## TASK ITEM:
Go through the entries below from the first line and transcribe each one exactly, ending with the line that contains "match List.filter (fun".

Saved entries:

(** The section between the headline and the targets: which one it is,
    and what it holds. *)
Lemma recommendation_section (probability : Q)
    (pillar_scores : list (string * Q)) (rec_parts parts : list string) :
  match List.filter (fun '(p, s) => Qltb s 0.3) pillar_scores,
        List.filter (fun '(p, s) => Qle_bool 0.3 s && Qltb s 0.5)
                    pillar_scores
  with
  | _ :: _, _ =>
      lift (append_bullets "critical"
              (take 2 (List.filter (fun '(p, s) => Qltb s 0.3) pillar_scores))
              (rec_parts ++ ["CRITICAL FIXES:"]))
  | [], _ :: _ =>
      lift (append_bullets "weak"
              (take 2 (List.filter
                         (fun '(p, s) => Qle_bool 0.3 s && Qltb s 0.5)
                         pillar_scores))
              (rec_parts ++ ["PRIORITY IMPROVEMENTS:"]))
  | [], [] =>
      if Qgeb probability 0.6 then
        do* weakest := weakest_pillar pillar_scores in
        do* r := lift (detailed_rec weakest "improve") in
        Done (rec_parts ++ ["OPTIMIZE: " +:+ r])
      else Done rec_parts
  end = Done parts ->
  exists section,
    parts = rec_parts ++ section
    /\ (((exists k s, In (k, s) pillar_scores /\ s < 0.3)
         /\ exists bullets,
             section = "CRITICAL FIXES:" :: bullets
             /\ (1 <= length bullets <= 2)%nat
             /\ Forall (fun b =>
                          exists k s r,
                            In (k, s) pillar_scores /\ s < 0.3
                            /\ detailed_rec k "critical" = Ok r
                            /\ b = bullet +:+ r) bullets)
        \/ ((forall k s, In (k, s) pillar_scores -> 0.3 <= s)
            /\ (exists k s, In (k, s) pillar_scores /\ s < 0.5)
            /\ exists bullets,
                section = "PRIORITY IMPROVEMENTS:" :: bullets
                /\ (1 <= length bullets <= 2)%nat
                /\ Forall (fun b =>
                             exists k s r,
                               In (k, s) pillar_scores /\ 0.3 <= s < 0.5
                               /\ detailed_rec k "weak" = Ok r
                               /\ b = bullet +:+ r) bullets)
        \/ ((forall k s, In (k, s) pillar_scores -> 0.5 <= s)
            /\ 0.6 <= probability
            /\ exists r, section = ["OPTIMIZE: " +:+ r])
        \/ ((forall k s, In (k, s) pillar_scores -> 0.5 <= s)
            /\ probability < 0.6
            /\ section = [])).
Proof.
  set (critical := List.filter (fun '(p, s) => Qltb s 0.3) pillar_scores).
  set (weak := List.filter _ pillar_scores).
  pose proof (critical_pillars_spec pillar_scores) as Hcrit.
  pose proof (weak_pillars_spec pillar_scores) as Hweak.
  fold critical in Hcrit. fold weak in Hweak.
  assert (Hbullets : forall kind (selected : list (string * Q)) rec_parts'
                            (P : string -> Q -> Prop),
             (forall k s, In (k, s) selected -> In (k, s) pillar_scores /\ P k s) ->
             selected <> [] ->
             lift (append_bullets kind (take 2 selected) rec_parts')
             = Done parts ->
             exists bullets,
               parts = rec_parts' ++ bullets
               /\ (1 <= length bullets <= 2)%nat
               /\ Forall (fun b =>
                            exists k s r,
                              In (k, s) pillar_scores /\ P k s
                              /\ detailed_rec k kind = Ok r
                              /\ b = bullet +:+ r) bullets).
  { intros kind selected rec_parts' P Hsel Hne H.
    apply lift_Done, append_bullets_inv in H as (bullets & -> & Hall).
    exists bullets. split; [reflexivity|]. split.
    - rewrite <- (Forall2_length _ _ _ Hall), length_take.
      destruct selected; [congruence|]. cbn [length]. lia.
    - apply Forall_forall. intros b Hb. apply list_elem_of_In in Hb.
      destruct (Forall2_In_r _ _ _ _ Hall Hb) as ([k s] & Hin & r & Hr & ->).
      apply In_take in Hin. destruct (Hsel k s Hin) as [Hin' HP].
      exists k, s, r. auto. }
  destruct critical as [|[ck cs] critical'] eqn:Ec.
  - assert (Hnocrit : forall k s, In (k, s) pillar_scores -> 0.3 <= s).
    { intros k s Hin. destruct (Qlt_le_dec s 0.3) as [Hlt|Hle]; [|exact Hle].
      destruct (proj2 (Hcrit k s) (conj Hin Hlt)). }
    destruct weak as [|[wk ws] weak'] eqn:Ew.
    + assert (Hnoweak : forall k s, In (k, s) pillar_scores -> 0.5 <= s).
      { intros k s Hin. destruct (Qlt_le_dec s 0.5) as [Hlt|Hle]; [|exact Hle].
        destruct (proj2 (Hweak k s) (conj Hin (conj (Hnocrit k s Hin) Hlt))). }
      intros H. destruct (Qgeb probability 0.6) eqn:E6.
      * apply obind_Done in H as (weakest & _ & H).
        apply obind_Done in H as (r & _ & H). injection H as <-.
        eexists. split; [reflexivity|]. right. right. left.
        apply Qgeb_le in E6. eauto.
      * injection H as <-. exists []. rewrite app_nil_r.
        split; [reflexivity|]. right. right. right.
        apply Qgeb_false in E6. auto.
    + intros H.
      destruct (Hbullets "weak" ((wk, ws) :: weak')
                  (rec_parts ++ ["PRIORITY IMPROVEMENTS:"])
                  (fun _ s => 0.3 <= s < 0.5))
        as (bullets & -> & Hlen & Hall);
        [intros k s Hin; apply Hweak, Hin | discriminate | exact H |].
      exists ("PRIORITY IMPROVEMENTS:" :: bullets). rewrite <- app_assoc.
      split; [reflexivity|]. right. left.
      split; [exact Hnocrit|]. split; [|eauto].
      exists wk, ws.
      destruct (proj1 (Hweak wk ws) (or_introl eq_refl)) as [Hin [_ Hlt]].
      auto.
  - intros H.
    destruct (Hbullets "critical" ((ck, cs) :: critical')
                (rec_parts ++ ["CRITICAL FIXES:"]) (fun _ s => s < 0.3))
      as (bullets & -> & Hlen & Hall);
      [intros k s Hin; apply Hcrit, Hin | discriminate | exact H |].
    exists ("CRITICAL FIXES:" :: bullets). rewrite <- app_assoc.
    split; [reflexivity|]. left. split; [|eauto].
    exists ck, cs. apply Hcrit. left. reflexivity.
Qed.
(** X8 on the key [api_docs] at depth 4. *)
Lemma ascii_heading_witness :
  is_ascii (u "api_docs") = true
  /\ 0 <= 4
  /\ Z.of_nat (List.length (heading 4 (u "api_docs"))) = 4 + 1 + 8
  /\ ~ In 95%N (title (replace_underscores (u "api_docs"))).
Proof.
  split; [reflexivity | split; [lia | ]].
  exact (proj2 (ascii_heading ascii_builtins ascii_builtins (u "api_docs") 4
                  eq_refl ltac:(lia))).
Defined.

(** X10 on [{"a": {"b": {"c": {}}, ...}}]: [c] is two calls below. *)
Lemma nested_heading_depth_witness :
  In (u "c") (sections_at 2 three_levels)
  /\ In (u "###### C") (emitted three_levels 4 None).
Proof.
  assert (H : In (u "c") (sections_at 2 three_levels)) by (left; reflexivity).
  split; [exact H | ].
  exact (nested_heading_depth 2 three_levels 4 None (u "c") H).
Defined.

End FurtherSamples.
(** * LocalShare server (server.cjs): ephemeral content store with broadcast

    A shallow embedding of the request handlers, the socket handlers and the
    expiration timer of [server.cjs], together with the socket handlers of
    the client hook [useSocket].

    Conventions of the embedding.
    - A JavaScript string is the list of its UTF-16 code units.
    - The [Map] [sharedContent] is an insertion-ordered association list
      (module [JSMap]); the [Set] [connectedClients] is a finite set.
    - Timestamps are integers (milliseconds).
    - Node runs every handler to completion, so a run of the server is a
      sequence of requests, each handled atomically.
    - Values produced by collaborators ([uuidv4()], [Date.now()], [marked])
      are inputs of the handlers; [marked] returns. The routes are modelled
      from the point where the rate limiter, the JSON body parser and
      multer have let the request through.
    - An HTTP answer records what the handler does with [res]: the status
      it sets (200 when it sets none), the values it hands to [res.set]
      and the body it hands to [res.send] or [res.json]. What Express then
      puts on the wire for a 200 (a charset added to a textual
      [Content-Type], a 304 in place of the body for a conditional request
      whose validator matches) is Express's own.
    - Every store mutation and every socket emission is appended to a trace,
      in program order; beside the trace, each [io.emit] records the store
      as it is when the call runs. *)

From Stdlib Require Import ZArith NArith Strings.Ascii Strings.String Strings.Byte.
From stdpp Require Import base numbers option list gmap sets.

Local Open Scope Z_scope.

(** ** JavaScript strings *)

Abbreviation jsstring := (list N).

Module JS.

(** Code units of an ASCII literal. *)
Definition lit (s : string) : jsstring :=
  List.map (fun a => N_of_ascii a) (list_ascii_of_string s).

(** ECMAScript [WhiteSpace] and [LineTerminator] code units: what the
    regular-expression class [\s] and [String.prototype.trim] recognise. *)
Definition isWhiteSpace (c : N) : bool :=
  ((9 <=? c) && (c <=? 13) ||
   (c =? 32) || (c =? 160) || (c =? 5760) ||
   (8192 <=? c) && (c <=? 8202) ||
   (c =? 8232) || (c =? 8233) || (c =? 8239) || (c =? 8287) ||
   (c =? 12288) || (c =? 65279))%N.

Fixpoint trimStart (s : jsstring) : jsstring :=
  match s with
  | c :: s' => if isWhiteSpace c then trimStart s' else s
  | [] => []
  end.

Definition trim (s : jsstring) : jsstring :=
  rev (trimStart (rev (trimStart s))).

(** [s.startsWith(p)], returning what follows the prefix. *)
Fixpoint strip_prefix (p s : jsstring) : option jsstring :=
  match p, s with
  | [], _ => Some s
  | a :: p', b :: s' => if (a =? b)%N then strip_prefix p' s' else None
  | _ :: _, [] => None
  end.

(** Longest prefix of code units satisfying [f], and the rest. *)
Fixpoint span (f : N -> bool) (s : jsstring) : jsstring * jsstring :=
  match s with
  | c :: s' =>
      if f c then let '(a, b) := span f s' in (c :: a, b) else ([], s)
  | [] => ([], [])
  end.

End JS.

(** ** Insertion-ordered [Map] with string keys *)

Module JSMap.

Abbreviation t V := (list (jsstring * V)).

Section JSMap.
Context {V : Type}.

Definition empty : t V := [].

Fixpoint get (k : jsstring) (m : t V) : option V :=
  match m with
  | [] => None
  | (k', v) :: m' => if decide (k' = k) then Some v else get k m'
  end.

(** [m.set(k, v)]: an existing key keeps its position, a new key goes
    last. *)
Fixpoint set (k : jsstring) (v : V) (m : t V) : t V :=
  match m with
  | [] => [(k, v)]
  | (k', v') :: m' =>
      if decide (k' = k) then (k, v) :: m' else (k', v') :: set k v m'
  end.

Fixpoint delete (k : jsstring) (m : t V) : t V :=
  match m with
  | [] => []
  | (k', v) :: m' =>
      if decide (k' = k) then delete k m' else (k', v) :: delete k m'
  end.

Definition entries (m : t V) : list (jsstring * V) := m.
Definition keys (m : t V) : list jsstring := m.*1.
Definition values (m : t V) : list V := m.*2.
Definition size (m : t V) : nat := length m.

(** A [Map] holds each key once. *)
Definition wf (m : t V) : Prop := NoDup (keys m).

End JSMap.
End JSMap.

(** ** Content entries *)

(** [req.file] as multer's memory storage provides it. *)
Record MulterFile := {
  originalname : jsstring;
  mf_mimetype : jsstring;
  mf_size : Z;
  mf_buffer : list byte
}.

(** [fileData]; [buffer = None] is the object with the property deleted. *)
Record FileData := {
  f_id : jsstring;
  filename : jsstring;
  mimetype : jsstring;
  f_size : Z;
  buffer : option (list byte);
  uploadedAt : Z;
  f_expiresAt : Z;
  downloadUrl : jsstring
}.

(** [metadata]: both properties are optional. *)
Record Metadata := {
  hasLinks : option bool;
  firstUrl : option jsstring
}.

(** [contentData]. *)
Record TextData := {
  t_id : jsstring;
  content : jsstring;
  processedContent : jsstring;
  metadata : Metadata;
  sharedAt : Z;
  t_expiresAt : Z
}.

(** A stored value; the constructor is the [type] property. *)
Inductive Content :=
| File (f : FileData)
| Text (t : TextData).

Definition content_id (c : Content) : jsstring :=
  match c with File f => f_id f | Text t => t_id t end.

Definition expiresAt (c : Content) : Z :=
  match c with File f => f_expiresAt f | Text t => t_expiresAt t end.

(** [const clientData = { ...fileData }; delete clientData.buffer]. *)
Definition delete_buffer (fileData : FileData) : FileData :=
  {| f_id := f_id fileData;
     filename := filename fileData;
     mimetype := mimetype fileData;
     f_size := f_size fileData;
     buffer := None;
     uploadedAt := uploadedAt fileData;
     f_expiresAt := f_expiresAt fileData;
     downloadUrl := downloadUrl fileData |}.

(** The entry-view of the interface: a file entry without its payload
    bytes, a text entry as it is. *)
Definition entry_view (c : Content) : Content :=
  match c with
  | File f => File (delete_buffer f)
  | Text t => Text t
  end.

(** ** URL extraction: [text.match(/(https?:\/\/[^\s]+)/g)] *)

Module UrlRegex.

(** [https?:\/\/] at the start of [s]: the matched prefix and the rest.
    The optional [s] is greedy; the alternative without it is the
    backtracking branch. *)
Definition scheme (s : jsstring) : option (jsstring * jsstring) :=
  match JS.strip_prefix (JS.lit "http") s with
  | None => None
  | Some r =>
      let with_s :=
        match JS.strip_prefix (JS.lit "s") r with
        | Some r' =>
            match JS.strip_prefix (JS.lit "://") r' with
            | Some r'' => Some (JS.lit "https://", r'')
            | None => None
            end
        | None => None
        end in
      match with_s with
      | Some res => Some res
      | None =>
          match JS.strip_prefix (JS.lit "://") r with
          | Some r'' => Some (JS.lit "http://", r'')
          | None => None
          end
      end
  end.

(** One attempt of the whole pattern at the start of [s]: the scheme, then
    [[^\s]+], the longest non-empty run of non-whitespace. *)
Definition exec_at (s : jsstring) : option (jsstring * jsstring) :=
  match scheme s with
  | None => None
  | Some (sch, r) =>
      match JS.span (fun c => negb (JS.isWhiteSpace c)) r with
      | ([], _) => None
      | (body, rest) => Some (sch ++ body, rest)
      end
  end.

(** The global scan: try at the current index; on a match resume after
    it, otherwise advance one code unit. Every step consumes at least one
    code unit, so [length s] steps exhaust the string. *)
Fixpoint scan (fuel : nat) (s : jsstring) : list jsstring :=
  match fuel with
  | O => []
  | S fuel' =>
      match s with
      | [] => []
      | _ :: s' =>
          match exec_at s with
          | Some (m, rest) => m :: scan fuel' rest
          | None => scan fuel' s'
          end
      end
  end.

## YOUR SOLUTION:
(** The section between the headline and the targets: which one it is,
    and what it holds. *)
Lemma recommendation_section (probability : Q)
    (pillar_scores : list (string * Q)) (rec_parts parts : list string) :
  match List.filter (fun '(p, s) => Qltb s 0.3) pillar_scores,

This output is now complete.